Kini, sorotan beralih pada sosok pengganti yang akan memimpin Timnas Indonesia. Dengan kekosongan di pucuk kepemimpinan, PSSI dihadapkan pada daftar panjang 16 pelatih kaliber top dunia yang berpotensi menjadi suksesor Kluivert. Dari deretan nama besar tersebut, satu pelatih disebut-sebut sebagai kandidat favorit, sementara satu lainnya memiliki pengalaman melatih Timnas Arab Saudi. Siapakah mereka?
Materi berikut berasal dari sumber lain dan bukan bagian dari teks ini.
(* ===== verification/Gc.v ===== *)
(** Garbage collection (pkg/gc/gc.go): sweeping the sandboxes whose process
    died. *)

From Stdlib Require Import ZArith Lia Ascii String.
From stdpp Require Import base option list gmap strings.
From S2P Require Import Prelude GoStrings Calendar Rfc3339 Spec Poll Keeps Sandboxes Docker.
From S2P Require Verify Cluster.

Definition ExpiresAtLabel : string := "firedrill.expires-at".

Record Result := { Reaped : list string; gc_Skipped : list string; Errors : list string }.

Definition reap (x : string) (r : Result) : Result := {|
  Reaped := Reaped r ++ [x]; gc_Skipped := gc_Skipped r; Errors := Errors r |}.
Definition skip (x : string) (r : Result) : Result := {|
  Reaped := Reaped r; gc_Skipped := gc_Skipped r ++ [x]; Errors := Errors r |}.
Definition failed (x : string) (r : Result) : Result := {|
  Reaped := Reaped r; gc_Skipped := gc_Skipped r; Errors := Errors r ++ [x] |}.

Definition empty_result : Result := {| Reaped := []; gc_Skipped := []; Errors := [] |}.

Record Options := { OlderThan : Duration; DryRun : bool; Force : bool }.

(** [m[k]] of a string map: the zero value when absent. *)
Definition label (m : gmap string string) (k : string) : string := default EmptyString (m !! k).

Definition expired (o : Options) (expiresAt : string) (created now : Time) : bool :=
  let old := OlderThan o <? Sub now created in
  if negb (is_empty expiresAt) && negb (Force o) then
    match Parse_RFC3339 expiresAt with
    | Some t => After now t
    | None => old
    end
  else old.

Definition firstName (names : list string) : string :=
  match names with [] => "?" | n :: _ => n end.

(** ** Docker *)

Section Docker.
Context {D : Type} {CK : Verify.Clock D} (api : DockerAPI D) (o : Options).

Definition sweep_container (now : Time) (res : Result) (c : ContainerSummary) : M D Result :=
  if negb (String.eqb (label (c_Labels c) "firedrill") "sandbox") then mret res
  else
    let name := TrimPrefix (firstName (Names c)) "/" in
    if negb (expired o (label (c_Labels c) ExpiresAtLabel) (c_Created c * Prelude.Second) now)
    then mret (skip ("container " +:+ name) res)
    else if DryRun o then mret (reap ("container " +:+ name +:+ " (dry-run)") res)
    else
      let! err := ContainerRemove api Inherited (c_ID c) in
      mret match err with
           | Some e => failed ("container " +:+ name +:+ ": " +:+ Error e) res
           | None => reap ("container " +:+ name) res
           end.

Definition sweep_network (now : Time) (res : Result) (nw : NetworkSummary) : M D Result :=
  if negb (HasPrefix (n_Name nw) "firedrill-") then mret res
  else if (Sub now (n_Created nw) <=? OlderThan o) && negb (Force o)
  then mret (skip ("network " +:+ n_Name nw) res)
  else if DryRun o then mret (reap ("network " +:+ n_Name nw +:+ " (dry-run)") res)
  else
    let! err := NetworkRemove api Inherited (n_ID nw) in
    mret match err with
         | Some _ => skip ("network " +:+ n_Name nw +:+ " (in use)") res
         | None => reap ("network " +:+ n_Name nw) res
         end.

(** The result, when there is one, and the error. *)
Definition SweepDocker : M D (option Result * option error) :=
  let! e := client_New api in
  match e with
  | Some err => mret (None, Some (EWrap "connecting to docker: " err ""))
  | None =>
      let! e := Ping api in
      match e with
      | Some err =>
          mret (None, Some (EWrap "cannot reach the Docker daemon — is Docker running? (" err ")"))
      | None =>
          let! now := Verify.Now in
          let! containers := ContainerList api in
          match containers with
          | Err err => mret (None, Some (EWrap "listing containers: " err ""))
          | Ok cs =>
              let! res := mfold (sweep_container now) empty_result cs in
              let! networks := NetworkList api in
              match networks with
              | Err err => mret (Some res, Some (EWrap "listing networks: " err ""))
              | Ok ns =>
                  let! res := mfold (sweep_network now) res ns in
                  mret (Some res, None)
              end
          end
      end
  end.
End Docker.

(** ** Kubernetes *)

Section Kubernetes.
Context {D : Type} {CK : Verify.Clock D} (api : Cluster.ClusterAPI D) (o : Options).

Definition deleted (id : string) (err : option error) (res : Result) : Result :=
  match Cluster.unless (Cluster.IsNotFound api) err with
  | Some e => failed (id +:+ ": " +:+ Error e) res
  | None => reap id res
  end.

Definition sweep_pod (now : Time) (res : Result) (p : Cluster.PodMeta) : M D Result :=
  let id := "pod " +:+ Cluster.p_Namespace p +:+ "/" +:+ Cluster.p_Name p in
  if negb (expired o (label (Cluster.p_Annotations p) ExpiresAtLabel) (Cluster.p_Created p) now)
  then mret (skip id res)
  else if DryRun o then mret (reap (id +:+ " (dry-run)") res)
  else
    let! err := Cluster.DeletePod api Inherited (Cluster.p_Namespace p) (Cluster.p_Name p) in
    mret (deleted id err res).

Definition sweep_namespace (now : Time) (res : Result) (ns : Cluster.NamespaceMeta) : M D Result :=
  let id := "namespace " +:+ Cluster.ns_Name ns in
  if String.eqb (Cluster.ns_Phase ns) "Terminating" then mret (skip (id +:+ " (terminating)") res)
  else if negb (expired o (label (Cluster.ns_Annotations ns) ExpiresAtLabel)
                  (Cluster.ns_Created ns) now)
  then mret (skip id res)
  else if DryRun o then mret (reap (id +:+ " (dry-run)") res)
  else
    let! err := Cluster.DeleteNamespace api Inherited (Cluster.ns_Name ns) in
    mret (deleted id err res).

Definition sweep_restore (now : Time) (res : Result) (r : Cluster.RestoreMeta) : M D Result :=
  let id := "restore " +:+ Cluster.r_Name r in
  if (Sub now (Cluster.r_Created r) <=? OlderThan o) && negb (Force o) then mret (skip id res)
  else if DryRun o then mret (reap (id +:+ " (dry-run)") res)
  else
    let! err := Cluster.DeleteRestore api Inherited (Cluster.r_Name r) in
    mret (deleted id err res).

(** Velero's restores, when the cluster has them. *)
Definition sweep_restores (now : Time) (res : Result) : M D Result :=
  let! e := Cluster.NewDynamic api in
  match e with
  | Some _ => mret res
  | None =>
      let! rs := Cluster.ListRestores api "app.kubernetes.io/managed-by=firedrill" in
      match rs with
      | Err _ => mret res
      | Ok rs => mfold (sweep_restore now) res rs
      end
  end.

Definition SweepKubernetes : M D (option Result * option error) :=
  let! cfg := Cluster.LoadConfig api in
  match cfg with
  | Err e => mret (None, Some e)
  | Ok _ =>
      let! e := Cluster.NewForConfig api in
      match e with
      | Some err => mret (None, Some err)
      | None =>
          let! now := Verify.Now in
          let! pods := Cluster.ListPods api "firedrill/sandbox=true" in
          match pods with
          | Err err => mret (None, Some (EWrap "listing sandbox pods: " err ""))
          | Ok ps =>
              let! res := mfold (sweep_pod now) empty_result ps in
              let! nss := Cluster.ListNamespaces api "firedrill/sandbox=true" in
              match nss with
              | Err err => mret (Some res, Some (EWrap "listing namespaces: " err ""))
              | Ok ns =>
                  let! res := mfold (sweep_namespace now) res ns in
                  let! res := sweep_restores now res in
                  mret (Some res, None)
              end
          end
      end
  end.
End Kubernetes.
Berikut adalah ulasan mendalam mengenai beberapa opsi pelatih terkemuka yang layak dipertimbangkan Timnas Indonesia:
Gareth Southgate (Inggris)
Mantan pelatih Timnas Inggris, Gareth Southgate, menjadi kandidat kuat yang patut diperhitungkan. Kiprahnya bersama Inggris dari tahun 2016 hingga 2024 sangat mengesankan, membawa timnya menembus semifinal Piala Dunia 2018 dan perempat final Piala Dunia 2022. Bahkan, di ajang Piala Eropa, Southgate sukses mengantar Inggris melaju hingga babak final pada edisi EURO 2020 (yang digelar 2021) dan EURO 2024. Kans Timnas Indonesia untuk mengamankan jasanya terbuka lebar, mengingat Southgate saat ini berstatus bebas kontrak.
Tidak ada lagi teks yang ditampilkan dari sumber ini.